(* ===== verification/PsEnc.v ===== *)
(** * MPEG program stream encoder: [svs_adapter_mpeg_ps_enc.cpp]

    [CMpegPsEnc] wraps a video or an audio frame into a pack header, a system
    header, a program stream map and PES packets, and hands the buffer to
    [CMpegPsEncHandle::handlePsStream]. Its methods are computations of the
    monad [M]: the state is the object, an event is one [handlePsStream] call.
    The buffer [m_pPsBuffer] is the list of the bytes from its start to
    [m_pWritePos]; a byte written past [m_unBufferSize] is a fault. *)

From S2P Require Import Prelude.
Open Scope Z_scope.

Definition MIN_NALU_SIZE : Z := 5.
Definition MAX_ENCAP_RTP_SIZE : Z := 1418.
Definition VIDEO_STREAM_ID : Z := 0xe0.
Definition AUDIO_STREAM_ID : Z := 0xc0.
Definition VIDEO_STREAM_TYPE_H264 : Z := 0x1b.
Definition AUDIO_STREAM_TYPE_G711 : Z := 0x90.
Definition DEFAULT_PS_CACHE : Z := 1024 * 1024.
Definition INVALID_TIMESTAMP : Z := 0x8000000000000000.
Definition MAX_PS_HEADER_LEN : Z := 128.
Definition GET_BITS (x s e : Z) : Z := Z.land (Z.shiftr x s) (Z.ones (e - s + 1)).

(** ** The CRC of the program stream map *)

Record crc_state : Type := { uVal : Z; upoly : Z; bCRCInit : bool }.

Definition CRCInit : crc_state :=
  {| uVal := 0xffffffff; upoly := 0x02608edb; bCRCInit := true |}.
Definition CRCClose : crc_state := {| uVal := 0; upoly := 0; bCRCInit := false |}.

Definition CRCInputBit (byin : Z) (c : crc_state) : crc_state :=
  let utemp := Z.lxor (Z.shiftr (Z.land (uVal c) 0x80000000) 31) byin in
  let v := if utemp =? 1 then Z.lxor (uVal c) (upoly c) else uVal c in
  let v := u32 (Z.shiftl v 1) in
  {| uVal := Z.lor v utemp; upoly := upoly c; bCRCInit := bCRCInit c |}.

(** The eight turns of the inner loop on one byte. *)
Definition CRCInputByte (b : Z) (c : crc_state) : crc_state :=
  fold_left (fun c j => CRCInputBit (Z.shiftr (Z.land (Z.shiftl b j) 0x80) 7) c)
    [0; 1; 2; 3; 4; 5; 6; 7] c.

(** The outer loop; its index is a [uint8_t], so that a length above 255 keeps
    it running: [None]. *)
Fixpoint CRCGet_loop (fuel : nat) (byValue : list Z) (i : Z) (c : crc_state)
    : option crc_state :=
  match fuel with
  | O => None
  | S fuel =>
    if i <? zlen byValue then
      b ← rd byValue i; CRCGet_loop fuel byValue (u8 (i + 1)) (CRCInputByte b c)
    else Some c
  end.

Definition CRCGet (byValue : list Z) (c : crc_state) : option (Z * crc_state) :=
  if bCRCInit c then
    c ← CRCGet_loop 257 byValue 0 c; Some (uVal c, c)
  else Some (0xffffffff, c).

(** ** The object *)

Inductive ES_TYPE_E : Set := ES_TYPE_VIDEO | ES_TYPE_AUDIO.

Record CMpegPsEnc : Type := {
  m_pPsStreamHandle : bool;
  m_pPsBuffer : option (list Z);    (* the bytes before [m_pWritePos] *)
  m_unBufferSize : Z;
  m_ullScr : Z;
  m_ullVideoPts : Z;
  m_ullAudioPts : Z;
  m_unMuxRate : Z;
  m_unVideoTimestamp : Z;
  m_unAudioTimestamp : Z;
  m_unEsStreamSize : Z;
  m_LastCalcTime : Z;
  m_isFirstPES : bool;
  cVersion : Z }.                   (* the static of [writePsmPacket] *)

(** One call of [handlePsStream]. *)
Record ps_event : Type := { ps_data : list Z; ps_timestamp : Z; ps_end : bool }.

Abbreviation enc := (M CMpegPsEnc ps_event).

Definition CMpegPsEnc_new : CMpegPsEnc :=
  {| m_pPsStreamHandle := false; m_pPsBuffer := None; m_unBufferSize := 0;
     m_ullScr := INVALID_TIMESTAMP; m_ullVideoPts := INVALID_TIMESTAMP;
     m_ullAudioPts := INVALID_TIMESTAMP; m_unMuxRate := 0;
     m_unVideoTimestamp := 0; m_unAudioTimestamp := 0; m_unEsStreamSize := 0;
     m_LastCalcTime := 0; m_isFirstPES := true; cVersion := 0 |}.

Definition with_buffer (b : option (list Z)) (this : CMpegPsEnc) : CMpegPsEnc :=
  {| m_pPsStreamHandle := m_pPsStreamHandle this; m_pPsBuffer := b;
     m_unBufferSize := m_unBufferSize this; m_ullScr := m_ullScr this;
     m_ullVideoPts := m_ullVideoPts this; m_ullAudioPts := m_ullAudioPts this;
     m_unMuxRate := m_unMuxRate this; m_unVideoTimestamp := m_unVideoTimestamp this;
     m_unAudioTimestamp := m_unAudioTimestamp this;
     m_unEsStreamSize := m_unEsStreamSize this; m_LastCalcTime := m_LastCalcTime this;
     m_isFirstPES := m_isFirstPES this; cVersion := cVersion this |}.
Definition with_first (f : bool) (this : CMpegPsEnc) : CMpegPsEnc :=
  {| m_pPsStreamHandle := m_pPsStreamHandle this; m_pPsBuffer := m_pPsBuffer this;
     m_unBufferSize := m_unBufferSize this; m_ullScr := m_ullScr this;
     m_ullVideoPts := m_ullVideoPts this; m_ullAudioPts := m_ullAudioPts this;
     m_unMuxRate := m_unMuxRate this; m_unVideoTimestamp := m_unVideoTimestamp this;
     m_unAudioTimestamp := m_unAudioTimestamp this;
     m_unEsStreamSize := m_unEsStreamSize this; m_LastCalcTime := m_LastCalcTime this;
     m_isFirstPES := f; cVersion := cVersion this |}.
Definition with_version (v : Z) (this : CMpegPsEnc) : CMpegPsEnc :=
  {| m_pPsStreamHandle := m_pPsStreamHandle this; m_pPsBuffer := m_pPsBuffer this;
     m_unBufferSize := m_unBufferSize this; m_ullScr := m_ullScr this;
     m_ullVideoPts := m_ullVideoPts this; m_ullAudioPts := m_ullAudioPts this;
     m_unMuxRate := m_unMuxRate this; m_unVideoTimestamp := m_unVideoTimestamp this;
     m_unAudioTimestamp := m_unAudioTimestamp this;
     m_unEsStreamSize := m_unEsStreamSize this; m_LastCalcTime := m_LastCalcTime this;
     m_isFirstPES := m_isFirstPES this; cVersion := v |}.
(** Presentation time stamp and last time stamp of the video, of the audio. *)
Definition with_video_pts (pts ts : Z) (this : CMpegPsEnc) : CMpegPsEnc :=
  {| m_pPsStreamHandle := m_pPsStreamHandle this; m_pPsBuffer := m_pPsBuffer this;
     m_unBufferSize := m_unBufferSize this; m_ullScr := m_ullScr this;
     m_ullVideoPts := pts; m_ullAudioPts := m_ullAudioPts this;
     m_unMuxRate := m_unMuxRate this; m_unVideoTimestamp := ts;
     m_unAudioTimestamp := m_unAudioTimestamp this;
     m_unEsStreamSize := m_unEsStreamSize this; m_LastCalcTime := m_LastCalcTime this;
     m_isFirstPES := m_isFirstPES this; cVersion := cVersion this |}.
Definition with_audio_pts (pts ts : Z) (this : CMpegPsEnc) : CMpegPsEnc :=
  {| m_pPsStreamHandle := m_pPsStreamHandle this; m_pPsBuffer := m_pPsBuffer this;
     m_unBufferSize := m_unBufferSize this; m_ullScr := m_ullScr this;
     m_ullVideoPts := m_ullVideoPts this; m_ullAudioPts := pts;
     m_unMuxRate := m_unMuxRate this; m_unVideoTimestamp := m_unVideoTimestamp this;
     m_unAudioTimestamp := ts;
     m_unEsStreamSize := m_unEsStreamSize this; m_LastCalcTime := m_LastCalcTime this;
     m_isFirstPES := m_isFirstPES this; cVersion := cVersion this |}.
Definition with_scr (scr : Z) (this : CMpegPsEnc) : CMpegPsEnc :=
  {| m_pPsStreamHandle := m_pPsStreamHandle this; m_pPsBuffer := m_pPsBuffer this;
     m_unBufferSize := m_unBufferSize this; m_ullScr := scr;
     m_ullVideoPts := m_ullVideoPts this; m_ullAudioPts := m_ullAudioPts this;
     m_unMuxRate := m_unMuxRate this; m_unVideoTimestamp := m_unVideoTimestamp this;
     m_unAudioTimestamp := m_unAudioTimestamp this;
     m_unEsStreamSize := m_unEsStreamSize this; m_LastCalcTime := m_LastCalcTime this;
     m_isFirstPES := m_isFirstPES this; cVersion := cVersion this |}.
Definition with_rate (mux size last : Z) (this : CMpegPsEnc) : CMpegPsEnc :=
  {| m_pPsStreamHandle := m_pPsStreamHandle this; m_pPsBuffer := m_pPsBuffer this;
     m_unBufferSize := m_unBufferSize this; m_ullScr := m_ullScr this;
     m_ullVideoPts := m_ullVideoPts this; m_ullAudioPts := m_ullAudioPts this;
     m_unMuxRate := mux; m_unVideoTimestamp := m_unVideoTimestamp this;
     m_unAudioTimestamp := m_unAudioTimestamp this;
     m_unEsStreamSize := size; m_LastCalcTime := last;
     m_isFirstPES := m_isFirstPES this; cVersion := cVersion this |}.

(** [init]: [pHandle] tells whether the handle is not NULL, [alloc] whether
    [new] succeeds. *)
Definition init (pHandle alloc : bool) (this : CMpegPsEnc) : Z * CMpegPsEnc :=
  if negb pHandle then (-1, this)
  else
    (0, {| m_pPsStreamHandle := true;
           m_pPsBuffer := if alloc then Some [] else m_pPsBuffer this;
           m_unBufferSize := if alloc then DEFAULT_PS_CACHE else m_unBufferSize this;
           m_ullScr := 0; m_ullVideoPts := 0; m_ullAudioPts := 0;
           m_unMuxRate := 1024 * 1024 / 50;
           m_unVideoTimestamp := m_unVideoTimestamp this;
           m_unAudioTimestamp := m_unAudioTimestamp this;
           m_unEsStreamSize := m_unEsStreamSize this;
           m_LastCalcTime := m_LastCalcTime this;
           m_isFirstPES := m_isFirstPES this; cVersion := cVersion this |}).

Definition getWritePos (this : CMpegPsEnc) : Z :=
  match m_pPsBuffer this with Some b => u32 (zlen b) | None => 0 end.

(** [handlePsStream(m_pPsBuffer, getWritePos(), ts, m_pUserData, e)] followed
    by [m_pWritePos = m_pPsBuffer], when there is a handle. *)
Definition flush (ts : Z) (e : bool) : enc unit :=
  this ← get;
  if m_pPsStreamHandle this then
    tell {| ps_data := default [] (m_pPsBuffer this); ps_timestamp := ts; ps_end := e |};;
    modify (fun this => with_buffer ((fun _ => []) <$> m_pPsBuffer this) this)
  else mret tt.

Definition release : enc unit :=
  this ← get;
  (if 0 <? getWritePos this then flush (m_unVideoTimestamp this) true else mret tt);;
  modify (with_buffer None).

(** [*m_pWritePos++ = b], byte by byte. *)
Definition write (bs : list Z) : enc unit :=
  this ← get;
  match m_pPsBuffer this with
  | Some b =>
    if zlen b + zlen bs <=? m_unBufferSize this
    then modify (with_buffer (Some (b ++ bs))) else fault
  | None => fault
  end.

(** The check at the head of the four writers. *)
Definition no_room (this : CMpegPsEnc) : bool :=
  match m_pPsBuffer this with
  | None => true
  | Some _ => m_unBufferSize this <=? getWritePos this
  end.

(** ** Headers *)

Definition ps_header_bytes (scr mux : Z) : list Z :=
  [0x00; 0x00; 0x01; 0xBA;
   u8 (Z.lor (Z.lor (Z.lor 0x40 (u8 (Z.shiftl (GET_BITS scr 30 32) 3))) 0x04)
        (u8 (GET_BITS scr 28 29)));
   u8 (GET_BITS scr 20 27);
   u8 (Z.lor (Z.lor (Z.shiftl (u8 (GET_BITS scr 15 19)) 3) 0x04) (u8 (GET_BITS scr 13 14)));
   u8 (GET_BITS scr 5 12);
   u8 (Z.lor (Z.shiftl (u8 (GET_BITS scr 0 6)) 3) 0x04);
   0x01;
   u8 (GET_BITS mux 14 21);
   u8 (GET_BITS mux 6 13);
   u8 (Z.lor (Z.shiftl (u8 (GET_BITS mux 0 6)) 2) 0x03);
   0xf8].

Definition writePSHeader : enc Z :=
  this ← get;
  if no_room this then mret (-1)
  else write (ps_header_bytes (m_ullScr this) (m_unMuxRate this));; mret 0.

Definition sys_header_bytes (mux : Z) : list Z :=
  [0x00; 0x00; 0x01; 0xBB; 0x0; 0x06;
   u8 (Z.lor 0x80 (u8 (GET_BITS mux 15 21)));
   u8 (GET_BITS mux 7 14);
   u8 (Z.lor (Z.shiftl (u8 (GET_BITS mux 0 6)) 1) 0x1);
   u8 (Z.shiftl 0x1 2); 0xe1; 0x7f].

Definition writeSysHeader : enc Z :=
  this ← get;
  if no_room this then mret (-1)
  else write (sys_header_bytes (m_unMuxRate this));; mret 0.

(** The program stream map before its CRC. *)
Definition psm_bytes (version : Z) : list Z :=
  [0x00; 0x00; 0x01; 0xBC; 0x0; 0x12; u8 (Z.lor 0xe0 version); 0xff; 0x0; 0x0; 0x0; 0x8;
   VIDEO_STREAM_TYPE_H264; VIDEO_STREAM_ID; 0x0; 0x0;
   AUDIO_STREAM_TYPE_G711; AUDIO_STREAM_ID; 0x0; 0x0].

Definition writePsmPacket : enc Z :=
  this ← get;
  if no_room this then mret (-1)
  else
    let body := psm_bytes (cVersion this) in
    write body;;
    modify (with_version (u8 ((cVersion this + 1) mod 0x1f)));;
    '(unCrc, _) ← lift (CRCGet body CRCInit);
    write (put32 unCrc);; mret 0.

(** PTS and DTS field of a PES header behind a four bit prefix. *)
Definition ts_bytes (prefix ts : Z) : list Z :=
  [u8 (Z.lor (Z.lor (Z.shiftl prefix 4) (Z.shiftl (u8 (GET_BITS ts 30 32)) 1)) 0x1);
   u8 (GET_BITS ts 22 29);
   u8 (Z.lor (Z.shiftl (u8 (GET_BITS ts 15 21)) 1) 0x1);
   u8 (GET_BITS ts 7 14);
   u8 (Z.lor (Z.shiftl (u8 (GET_BITS ts 0 6)) 1) 0x1)].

━━━

### Problem to solve
Beginning with the very first line of the material above, give each line again exactly, ending with the line that contains "header, a program".

### Output of the exercise
(* ===== verification/PsEnc.v ===== *)
(** * MPEG program stream encoder: [svs_adapter_mpeg_ps_enc.cpp]

    [CMpegPsEnc] wraps a video or an audio frame into a pack header, a system
    header, a program stream map and PES packets, and hands the buffer to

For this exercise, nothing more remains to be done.